◆ What you are asked to do
Your task is to write out exactly the lines of the listing below, from the first down to the line that holds "query_loop (length queries) RECORD_SIZE (concat queries) t e".

◆ Records shown
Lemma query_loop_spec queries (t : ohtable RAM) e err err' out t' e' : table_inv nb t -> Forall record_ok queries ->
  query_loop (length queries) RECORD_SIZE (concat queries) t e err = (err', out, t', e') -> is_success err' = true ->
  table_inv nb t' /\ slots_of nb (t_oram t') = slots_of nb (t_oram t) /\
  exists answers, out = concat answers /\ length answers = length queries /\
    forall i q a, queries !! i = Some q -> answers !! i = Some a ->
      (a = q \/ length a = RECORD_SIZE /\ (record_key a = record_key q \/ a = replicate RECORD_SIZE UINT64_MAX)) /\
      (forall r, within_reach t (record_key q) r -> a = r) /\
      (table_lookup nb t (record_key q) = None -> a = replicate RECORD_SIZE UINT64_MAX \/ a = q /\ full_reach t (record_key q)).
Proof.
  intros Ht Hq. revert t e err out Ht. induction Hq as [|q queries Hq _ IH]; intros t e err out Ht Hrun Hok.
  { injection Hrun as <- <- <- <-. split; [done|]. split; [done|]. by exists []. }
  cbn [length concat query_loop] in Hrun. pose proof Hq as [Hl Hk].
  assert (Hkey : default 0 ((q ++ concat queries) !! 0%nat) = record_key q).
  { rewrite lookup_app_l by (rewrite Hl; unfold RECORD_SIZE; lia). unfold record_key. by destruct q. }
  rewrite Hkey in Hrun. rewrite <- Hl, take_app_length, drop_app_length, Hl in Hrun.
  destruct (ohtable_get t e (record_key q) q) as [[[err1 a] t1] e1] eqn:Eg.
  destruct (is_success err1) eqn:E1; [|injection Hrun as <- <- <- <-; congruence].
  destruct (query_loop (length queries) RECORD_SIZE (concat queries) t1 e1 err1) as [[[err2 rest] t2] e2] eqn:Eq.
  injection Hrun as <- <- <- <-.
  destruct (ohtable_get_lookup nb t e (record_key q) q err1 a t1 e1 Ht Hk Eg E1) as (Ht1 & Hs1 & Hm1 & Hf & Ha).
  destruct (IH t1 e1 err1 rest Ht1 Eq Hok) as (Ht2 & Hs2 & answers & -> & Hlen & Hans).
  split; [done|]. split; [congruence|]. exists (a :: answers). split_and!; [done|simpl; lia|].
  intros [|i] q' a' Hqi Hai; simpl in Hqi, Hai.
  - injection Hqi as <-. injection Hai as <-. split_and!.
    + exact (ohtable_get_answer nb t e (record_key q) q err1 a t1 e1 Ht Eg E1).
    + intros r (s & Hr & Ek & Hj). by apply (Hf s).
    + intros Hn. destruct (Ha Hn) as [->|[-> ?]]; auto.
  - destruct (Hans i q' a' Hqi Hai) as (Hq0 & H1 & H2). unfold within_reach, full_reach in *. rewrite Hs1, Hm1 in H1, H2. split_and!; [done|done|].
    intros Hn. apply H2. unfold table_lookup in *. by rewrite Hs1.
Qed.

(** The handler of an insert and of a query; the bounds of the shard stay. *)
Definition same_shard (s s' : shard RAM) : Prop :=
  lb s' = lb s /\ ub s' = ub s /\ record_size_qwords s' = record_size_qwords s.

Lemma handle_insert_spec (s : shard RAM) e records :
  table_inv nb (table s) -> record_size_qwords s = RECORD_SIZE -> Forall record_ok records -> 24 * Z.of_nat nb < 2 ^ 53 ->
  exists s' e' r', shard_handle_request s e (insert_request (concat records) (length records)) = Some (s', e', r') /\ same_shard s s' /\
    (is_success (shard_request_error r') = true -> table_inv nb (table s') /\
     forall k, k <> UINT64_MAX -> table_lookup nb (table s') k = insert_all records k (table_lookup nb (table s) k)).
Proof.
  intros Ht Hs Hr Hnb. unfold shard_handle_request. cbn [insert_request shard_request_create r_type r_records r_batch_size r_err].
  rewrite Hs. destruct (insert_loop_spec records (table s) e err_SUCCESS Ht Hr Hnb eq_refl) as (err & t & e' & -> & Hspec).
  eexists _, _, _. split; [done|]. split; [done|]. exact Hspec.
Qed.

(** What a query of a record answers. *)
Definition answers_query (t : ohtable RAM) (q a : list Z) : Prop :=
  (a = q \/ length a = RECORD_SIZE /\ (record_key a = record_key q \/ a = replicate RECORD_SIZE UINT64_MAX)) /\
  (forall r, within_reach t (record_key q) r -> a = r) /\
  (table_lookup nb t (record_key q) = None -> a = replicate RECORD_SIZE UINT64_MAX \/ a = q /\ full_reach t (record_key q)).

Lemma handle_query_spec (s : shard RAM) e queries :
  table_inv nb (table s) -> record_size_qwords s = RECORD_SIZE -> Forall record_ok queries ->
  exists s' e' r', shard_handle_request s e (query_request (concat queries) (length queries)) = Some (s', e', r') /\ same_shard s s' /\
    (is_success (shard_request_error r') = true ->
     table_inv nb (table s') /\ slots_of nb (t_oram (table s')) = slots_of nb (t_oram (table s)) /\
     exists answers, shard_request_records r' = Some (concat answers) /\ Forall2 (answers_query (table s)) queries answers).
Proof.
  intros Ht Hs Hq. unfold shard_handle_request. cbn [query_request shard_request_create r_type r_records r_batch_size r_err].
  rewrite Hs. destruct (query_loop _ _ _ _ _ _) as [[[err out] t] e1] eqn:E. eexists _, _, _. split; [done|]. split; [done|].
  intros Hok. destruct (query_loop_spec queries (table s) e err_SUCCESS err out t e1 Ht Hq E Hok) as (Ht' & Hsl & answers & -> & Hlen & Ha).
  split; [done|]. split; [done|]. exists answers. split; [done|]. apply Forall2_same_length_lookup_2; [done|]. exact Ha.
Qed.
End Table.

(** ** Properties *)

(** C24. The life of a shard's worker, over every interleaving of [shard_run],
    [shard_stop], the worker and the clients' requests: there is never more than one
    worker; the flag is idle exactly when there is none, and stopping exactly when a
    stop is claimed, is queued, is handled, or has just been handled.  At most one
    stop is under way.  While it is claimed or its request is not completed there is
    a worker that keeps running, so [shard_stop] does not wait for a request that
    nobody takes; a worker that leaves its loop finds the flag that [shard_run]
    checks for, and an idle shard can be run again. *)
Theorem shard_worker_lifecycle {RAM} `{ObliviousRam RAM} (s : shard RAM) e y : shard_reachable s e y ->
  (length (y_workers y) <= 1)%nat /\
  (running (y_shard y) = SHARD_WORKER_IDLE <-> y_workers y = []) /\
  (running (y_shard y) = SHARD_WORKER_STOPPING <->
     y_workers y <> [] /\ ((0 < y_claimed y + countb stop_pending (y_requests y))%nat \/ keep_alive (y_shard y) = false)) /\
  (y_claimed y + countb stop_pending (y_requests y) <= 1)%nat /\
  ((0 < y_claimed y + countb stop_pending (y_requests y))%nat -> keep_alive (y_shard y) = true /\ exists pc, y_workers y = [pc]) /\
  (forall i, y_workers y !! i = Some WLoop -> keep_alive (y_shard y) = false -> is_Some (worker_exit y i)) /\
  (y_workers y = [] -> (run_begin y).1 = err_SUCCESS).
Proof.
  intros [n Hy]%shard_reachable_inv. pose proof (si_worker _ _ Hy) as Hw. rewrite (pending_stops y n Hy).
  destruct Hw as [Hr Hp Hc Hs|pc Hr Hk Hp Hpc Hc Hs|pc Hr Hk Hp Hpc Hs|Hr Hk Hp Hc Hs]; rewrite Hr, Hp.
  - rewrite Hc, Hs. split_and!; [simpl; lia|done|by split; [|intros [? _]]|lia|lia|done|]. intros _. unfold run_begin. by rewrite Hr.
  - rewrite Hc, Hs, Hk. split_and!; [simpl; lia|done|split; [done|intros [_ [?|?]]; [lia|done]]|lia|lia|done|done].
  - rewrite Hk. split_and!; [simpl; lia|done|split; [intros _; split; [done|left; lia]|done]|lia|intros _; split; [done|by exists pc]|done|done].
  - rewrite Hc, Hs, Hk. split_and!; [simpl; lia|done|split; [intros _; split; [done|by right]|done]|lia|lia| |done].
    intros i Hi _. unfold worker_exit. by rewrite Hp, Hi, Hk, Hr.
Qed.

◆ Result
Lemma query_loop_spec queries (t : ohtable RAM) e err err' out t' e' : table_inv nb t -> Forall record_ok queries ->
  query_loop (length queries) RECORD_SIZE (concat queries) t e err = (err', out, t', e') -> is_success err' = true ->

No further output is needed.